Saturday’s run was not fun, but even in the moment, I knew what I was going through was good for me. I’ve heard it said over and over and over that a marathon is just as, if not more, mental as it is physical, but I think that’s one of those things that you can hear and have a “head knowledge” of, if you will, but you can’t really understand it until you experience a serious mental struggle. And whoaaaa boy did I experience mental struggle on Saturday. I’ve never fallen out of the mental game like that, nor have I ever had so much trouble getting back into the mental game, but I’m honestly glad it happened. If something like this happens during the marathon, I now know 1) that I’ve been through it before and I can get through it again and 2) how to deal with it to make myself feel better. I was actually very tempted to call someone–anyone–while I was running to get their encouragement, but I chose not to because I didn’t think it would make me feel better to have someone sitting at home on a leisurely Saturday morning telling me I could do it. Running tends to be a solitary sport for me, and while I do very much appreciate and enjoy the company of my training group–I don’t think I would’ve made it nearly as far on Saturday without them–sometimes I just need to be by myself to let myself gather my own thoughts and “self-soothe,” if you will. Knowing that, I think, will be of infinite use during the marathon itself.

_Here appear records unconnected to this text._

Lemma compactAnnotationRectangles_spec ks i :
  (forall k, k ∈ ks -> key_ident k = i) ->
  partitions ks (compactAnnotationRectangles ks) /\ Forall (boxed i) (compactAnnotationRectangles ks).
Proof.
  intros Hid. unfold compactAnnotationRectangles.
  case_decide; [by apply annotationColumnRectangles_spec|by apply annotationRowRectangles_spec].
Qed.

(** The keys of the projected event are exactly the keys of the rectangle. *)
Lemma elem_of_projected_keys e r k :
  boxed (event_ident e) r -> (k ∈ createEventKeys (projectEventForRectangle e r) <-> k ∈ keys r).
Proof.
  intros (Hen & Hcn & Hk). rewrite Hk, elem_of_createEventKeys.
  unfold projectEventForRectangle, event_entities, event_codes, event_ident. simpl.
  apply and_iff_compat_l. apply ZifyClasses.and_morph.
  - destruct (entities r) as [|e0 [|e1 es]]; [done| |]; simpl.
    + destruct (kEntityType e0 ==s "") eqn:H1, (kEntityValue e0 ==s "") eqn:H2; try done.
      apply go_eqb_true in H1, H2. unfold key_entity. by rewrite H1, H2.
    + by rewrite map_map.
  - destruct (errorCodes r) as [|c [|c1 cs]]; [done| |done].
    destruct (c ==s "") eqn:H1; simpl; [|done].
    apply go_eqb_true in H1 as ->. by destruct (negb _).
Qed.

(** ** Compaction of the stored values *)

(** The work of [compactStoredValues] as one list of (event, rectangle). *)
Definition compaction_jobs (l : list (nat * (HealthEvent * list HealthEventKey))) :
    list (HealthEvent * annotationRectangle) :=
  l ≫= fun ek => map (pair ek.2.1) (compactAnnotationRectangles ek.2.2).

Lemma compaction_jobs_run l he :
  fold_left (fun he' ek => fold_left (storeRectangle ek.2.1) (compactAnnotationRectangles ek.2.2) he')
    l he =
  fold_left (fun he' job => storeRectangle job.1 he' job.2) (compaction_jobs l) he.
Proof.
  revert he. induction l as [|[p [e ks]] l IH]; intros he; simpl; [done|].
  unfold compaction_jobs. simpl. rewrite fold_left_app, IH. f_equal.
  generalize (compactAnnotationRectangles ks) as rs. intros rs. revert he.
  induction rs as [|r rs IHr]; intros he; simpl; [done|]. apply IHr.
Qed.

Lemma fold_insert_lookup {A} (v : A) ks (m : gmap HealthEventKey A) k :
  fold_left (fun m key => <[key := v]> m) ks m !! k = if decide (k ∈ ks) then Some v else m !! k.
Proof.
  revert m. induction ks as [|k0 ks IH]; intros m; cbn [fold_left].
  { rewrite decide_False; [done|apply not_elem_of_nil]. }
  rewrite IH. repeat case_decide; [done|set_solver| |].
  - destruct (decide (k = k0)) as [->|]; [by rewrite lookup_insert_eq|set_solver].
  - rewrite lookup_insert_ne; [done|set_solver].
Qed.

Definition job_disjoint (j1 j2 : HealthEvent * annotationRectangle) : Prop :=
  forall k, k ∈ keys j1.2 -> k ∉ keys j2.2.

(** Running disjoint jobs: job [n] leaves its projection, at address
    [fresh + n], under its keys, and the other keys keep their value. *)
Lemma run_jobs jobs he :
  ForallOrdPairs job_disjoint jobs ->
  let he' := fold_left (fun he' job => storeRectangle job.1 he' job.2) jobs he in
  fresh he' = fresh he + length jobs /\
  (forall n j k, jobs !! n = Some j -> k ∈ keys j.2 ->
     Events he' !! k = Some {| addr := fresh he + n; ev := projectEventForRectangle j.1 j.2 |}) /\
  (forall k, (forall j, j ∈ jobs -> k ∉ keys j.2) -> Events he' !! k = Events he !! k).
Proof.
  intros Hd. revert he. induction Hd as [|j jobs Hj Hd IH]; intros he; simpl.
  { split; [lia|]. split; [|done]. intros n j k Hn. by rewrite lookup_nil in Hn. }
  rewrite Forall_forall in Hj.
  destruct (IH (storeRectangle j.1 he j.2)) as (Hf & Hin & Hout). split; [rewrite Hf; simpl; lia|].
  split.
  - intros [|n] j' k Hn Hk.
    + injection Hn as <-. rewrite Hout by (intros j' Hj'; by apply (Hj j' Hj')).
      simpl. rewrite fold_insert_lookup, decide_True by done. do 2 f_equal. lia.
    + rewrite (Hin n j' k Hn Hk). simpl. do 2 f_equal. lia.
  - intros k Hk. rewrite Hout by (intros j' Hj'; apply Hk; by right).
    simpl. rewrite fold_insert_lookup, decide_False; [done|]. apply Hk. by left.
Qed.

(** The pointers of the store: addresses are used, one address holds one
    event, and a key is a key of the event it holds. *)
Record owned (he : HealthEventsAnnotationMap) : Prop := {
  owned_addr k r : Events he !! k = Some r -> addr r < fresh he;
  owned_coherent k1 k2 r1 r2 :
    Events he !! k1 = Some r1 -> Events he !! k2 = Some r2 -> addr r1 = addr r2 -> r1 = r2;
  owned_key k r : Events he !! k = Some r -> k ∈ createEventKeys (ev r) }.

Lemma keysByEvent_fold l e ks :
  fold_left (fun ek (kr : HealthEventKey * Ref) => (ek.1, ek.2 ++ [kr.1])) l (e, ks) =
  (e : HealthEvent, ks ++ l.*1).
Proof.
  revert ks. induction l as [|kr l IH]; intros ks; simpl; [by rewrite app_nil_r|].
  by rewrite IH, <- app_assoc.
Qed.

Lemma keysByEvent_spec he p e ks :
  owned he -> (p, (e, ks)) ∈ range (keysByEvent (Events he)) ->
  forall k, k ∈ ks <-> Events he !! k = Some {| addr := p; ev := e |}.
Proof.
  intros Ho Hp%elem_of_range k. unfold keysByEvent in Hp. rewrite group_fold_lookup in Hp.
  destruct (filter _ _) as [|[k0 r0] xs] eqn:HF; [done|].
  assert (Hin : forall k r, (k, r) ∈ (k0, r0) :: xs <-> Events he !! k = Some r /\ addr r = p).
  { intros k' r'. rewrite <- HF, list_elem_of_filter, elem_of_range. naive_solver. }
  clear HF. rewrite keysByEvent_fold in Hp. injection Hp as <- <-.
  destruct (proj1 (Hin k0 r0)) as [H0 Hp0]; [apply list_elem_of_here|].
  transitivity (k ∈ ((k0, r0) :: xs).*1); [done|]. setoid_rewrite list_elem_of_fmap. split.
  - intros ([k' r] & -> & [Hr Hp]%Hin). simpl. rewrite Hr. f_equal.
    rewrite (owned_coherent _ Ho _ _ _ _ Hr H0); [|congruence]. subst p. by destruct r0.
  - intros Hk. eexists (k, _). split; [done|]. apply Hin. split; [exact Hk|done].
Qed.

Lemma keysByEvent_complete he k r :
  Events he !! k = Some r ->
  exists e ks, (addr r, (e, ks)) ∈ range (keysByEvent (Events he)).
Proof.
  intros Hk. destruct (keysByEvent (Events he) !! addr r) as [[e ks]|] eqn:He.
  { exists e, ks. by apply elem_of_range. }
  exfalso. unfold keysByEvent in He. rewrite group_fold_lookup in He.
  destruct (filter _ _) eqn:HF; [|done]. apply (not_elem_of_nil (k, r)).
  rewrite <- HF. apply list_elem_of_filter. split; [done|]. by apply elem_of_range.
Qed.

(** Every rectangle of a stored event covers keys that hold that event. *)
Lemma compaction_job he j :
  owned he -> j ∈ compaction_jobs (range (keysByEvent (Events he))) ->
  boxed (event_ident j.1) j.2 /\
  exists p, forall k, k ∈ keys j.2 -> Events he !! k = Some {| addr := p; ev := j.1 |}.
Proof.
  intros Ho ([p [e ks]] & (r & -> & Hr)%list_elem_of_fmap & Hin)%list_elem_of_bind.
  simpl in *. pose proof (keysByEvent_spec _ _ _ _ Ho Hin) as Hks.
  destruct (compactAnnotationRectangles_spec ks (event_ident e)) as [[Hcov _] Hbox].
  { intros k Hk%Hks. apply (owned_key _ Ho), elem_of_createEventKeys in Hk as [Hk _]. done. }
  rewrite Forall_forall in Hbox. split; [by apply Hbox|]. exists p. intros k Hk.
  apply Hks, Hcov. eauto.
Qed.

Lemma compaction_disjoint he :
  owned he -> ForallOrdPairs job_disjoint (compaction_jobs (range (keysByEvent (Events he)))).
Proof.
  intros Ho. apply FOP_bind.
  - intros [p [e ks]] Hin. apply FOP_lookup. simpl.
    intros a b j1 j2 (r1 & -> & H1)%list_lookup_fmap_Some_1 (r2 & -> & H2)%list_lookup_fmap_Some_1 Hab.
    destruct (compactAnnotationRectangles_spec ks (event_ident e)) as [[_ Hdis] _].
    { intros k Hk%(keysByEvent_spec _ _ _ _ Ho Hin).
      apply (owned_key _ Ho), elem_of_createEventKeys in Hk as [Hk _]. done. }
    intros k Hk1 Hk2. by apply Hab, (Hdis _ _ _ _ _ H1 H2 Hk1 Hk2).
  - eapply FOP_impl; [|apply FOP_NoDup_fst, NoDup_range].
    intros [p1 [e1 ks1]] [p2 [e2 ks2]] (Hin1 & Hin2 & Hne) j1 j2.
    intros (r1 & -> & H1)%list_elem_of_fmap (r2 & -> & H2)%list_elem_of_fmap k Hk1 Hk2. simpl in *.
    assert (Hid : forall p e ks, (p, (e, ks)) ∈ range (keysByEvent (Events he)) ->
      forall k, k ∈ ks -> key_ident k = event_ident e).
    { intros p e ks Hin k' Hk'%(keysByEvent_spec _ _ _ _ Ho Hin).
      apply (owned_key _ Ho), elem_of_createEventKeys in Hk' as [Hk' _]. done. }
    destruct (compactAnnotationRectangles_spec ks1 (event_ident e1) (Hid _ _ _ Hin1)) as [[Hc1 _] _].
    destruct (compactAnnotationRectangles_spec ks2 (event_ident e2) (Hid _ _ _ Hin2)) as [[Hc2 _] _].
    assert (Hm1 : k ∈ ks1) by (apply Hc1; eauto). assert (Hm2 : k ∈ ks2) by (apply Hc2; eauto).
    apply (keysByEvent_spec _ _ _ _ Ho Hin1) in Hm1. apply (keysByEvent_spec _ _ _ _ Ho Hin2) in Hm2.
    rewrite Hm1 in Hm2. by injection Hm2 as ->.
Qed.

Lemma compaction_covers he k r :
  owned he -> Events he !! k = Some r ->
  exists n j, compaction_jobs (range (keysByEvent (Events he))) !! n = Some j /\ k ∈ keys j.2.
Proof.
  intros Ho Hk. destruct (keysByEvent_complete _ _ _ Hk) as (e & ks & Hin).
  pose proof (keysByEvent_spec _ _ _ _ Ho Hin) as Hks.
  destruct (compactAnnotationRectangles_spec ks (event_ident e)) as [[Hcov _] _].
  { intros k' Hk'%Hks. apply (owned_key _ Ho), elem_of_createEventKeys in Hk' as [Hk' _]. done. }
  assert (Hkk : k ∈ ks).
  { apply Hks. rewrite Hk. destruct ks as [|k1 ks'] eqn:E.
    - exfalso. apply elem_of_range in Hin. unfold keysByEvent in Hin.
      rewrite group_fold_lookup in Hin. destruct (filter _ _) as [|x xs]; [done|].
      rewrite keysByEvent_fold in Hin. by injection Hin.
    - assert (Hk1 : Events he !! k1 = Some {| addr := addr r; ev := e |}) by (apply Hks; by left).
      f_equal. by apply (owned_coherent _ Ho _ _ _ _ Hk Hk1). }
  apply Hcov in Hkk as (rect & Hrect & Hkr).
  assert (Hj : (e, rect) ∈ compaction_jobs (range (keysByEvent (Events he)))).
  { apply list_elem_of_bind. exists (addr r, (e, ks)). split; [|done].
    apply list_elem_of_fmap. eauto. }
  apply list_elem_of_lookup in Hj as [n Hn]. eauto.
Qed.

(** What an event says apart from the entities and codes it is scoped to. *)
Definition payload (e : HealthEvent) : HealthEvent := with_entities_codes e [] [].
Definition payload_at (he : HealthEventsAnnotationMap) (k : HealthEventKey) : option HealthEvent :=
  (fun r => payload (ev r)) <$> Events he !! k.
Definition action_at (he : HealthEventsAnnotationMap) (k : HealthEventKey) : option RecommendedAction :=
  (fun r => Action (ev r)) <$> Events he !! k.

Lemma action_of_payload he k : action_at he k = Action <$> payload_at he k.
Proof. unfold action_at, payload_at. by destruct (Events he !! k). Qed.

(** [exact_store]: a stored event spells out exactly the keys that hold it. *)
Definition exact_store (he : HealthEventsAnnotationMap) : Prop :=
  forall k r, Events he !! k = Some r ->
    forall k', k' ∈ createEventKeys (ev r) <-> Events he !! k' = Some r.

Lemma compactStoredValues_spec he :
  owned he ->
  owned (compactStoredValues he) /\ exact_store (compactStoredValues he) /\
  forall k, payload_at (compactStoredValues he) k = payload_at he k.
Proof.
  intros Ho. unfold compactStoredValues. rewrite compaction_jobs_run.
  set (jobs := compaction_jobs _).
  destruct (run_jobs jobs he (compaction_disjoint he Ho)) as (Hf & Hin & Hout).
  set (he' := fold_left _ jobs he) in *.
  assert (Hjob : forall n j, jobs !! n = Some j -> boxed (event_ident j.1) j.2 /\
    exists p, forall k, k ∈ keys j.2 -> Events he !! k = Some {| addr := p; ev := j.1 |}).
  { intros n j Hn. apply compaction_job; [done|]. by eapply list_elem_of_lookup_2. }
  assert (Hval : forall k r, Events he' !! k = Some r ->
    exists n j, jobs !! n = Some j /\ k ∈ keys j.2 /\
      r = {| addr := fresh he + n; ev := projectEventForRectangle j.1 j.2 |}).
  { intros k r Hr. destruct (Events he !! k) as [r0|] eqn:Hk.
    - destruct (compaction_covers _ _ _ Ho Hk) as (n & j & Hn & Hkj). exists n, j.
      rewrite (Hin n j k Hn Hkj) in Hr. by simplify_eq.
    - rewrite Hout in Hr; [congruence|]. intros j [n Hn]%list_elem_of_lookup Hkj.
      destruct (Hjob n j Hn) as (_ & p & Hp). rewrite (Hp k Hkj) in Hk. done. }
  split; [split|split].
  - intros k r (n & j & Hn & _ & ->)%Hval. simpl. rewrite Hf. apply lookup_lt_Some in Hn. lia.
  - intros k1 k2 r1 r2 (n1 & j1 & Hn1 & _ & ->)%Hval (n2 & j2 & Hn2 & _ & ->)%Hval. simpl.
    intros He. assert (n1 = n2) as -> by lia. by simplify_eq.
  - intros k r (n & j & Hn & Hk & ->)%Hval. simpl. apply elem_of_projected_keys; [|done].
    by eapply Hjob.
  - intros k r (n & j & Hn & Hk & ->)%Hval k'. simpl.
    destruct (Hjob n j Hn) as [Hbox _]. rewrite (elem_of_projected_keys _ _ _ Hbox). split.
    + intros Hk'. by rewrite (Hin n j k' Hn Hk').
    + intros (n' & j' & Hn' & Hk' & He)%Hval. injection He as Haddr _.
      assert (n = n') as <- by lia. by simplify_eq.
  - intros k. unfold payload_at. destruct (Events he !! k) as [r|] eqn:Hk.
    + destruct (compaction_covers _ _ _ Ho Hk) as (n & j & Hn & Hkj).
      rewrite (Hin n j k Hn Hkj). destruct (Hjob n j Hn) as (_ & p & Hp).
      rewrite (Hp k Hkj) in Hk. injection Hk as <-. done.
    + destruct (Events he' !! k) as [r|] eqn:Hk'; [|done].
      apply Hval in Hk' as (n & j & Hn & Hkj & ->). destruct (Hjob n j Hn) as (_ & p & Hp).
      by rewrite (Hp k Hkj) in Hk.
Qed.

(** ** The invariant of the annotation

    Every key an event spells out is stored, with the action of that event:
    this is what makes the serialized list of events rebuild the same map. *)

Record ann_wf (he : HealthEventsAnnotationMap) : Prop := {
  ann_owned : owned he;
  ann_closed k r k' : Events he !! k = Some r -> k' ∈ createEventKeys (ev r) ->
    action_at he k' = Some (Action (ev r)) }.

Sunday, August 25: cross training
My legs were super trashed after Saturday, and while I did everything I could on Saturday to help them out (ice bath, compression shorts and sleeves, not spending too much time sitting around), I was still a little stiff when I woke up on Sunday. I opted to walk to church (about a 30 minute walk) instead of taking the CTA, and that helped. I also ran through a strength training routine. I really wanted to dance as well, but I’m so paranoid about injury at this point that I thought it might be best to not push myself too hard.

Prior to this training cycle, I had never run more than 21.5 miles in one week. I now have not run less than 21.5 miles in a week in over a month. While that’s cool from a “look what I can do now!” perspective, I think it also has a lot to do with my general leg woes. I think more than anything I’m just paranoid, but it is still unnerving to have soreness that I’ve never experienced before. This week, like I mentioned, is a cutback week, so hopefully that’ll help me out some. I’m also taking two rest days instead of one since I have the flexibility to do that while dance is still on summer vacation. Now if only I could get my Weather Control machine in working order to do something about these 90s all the meteorologists keep mentioning….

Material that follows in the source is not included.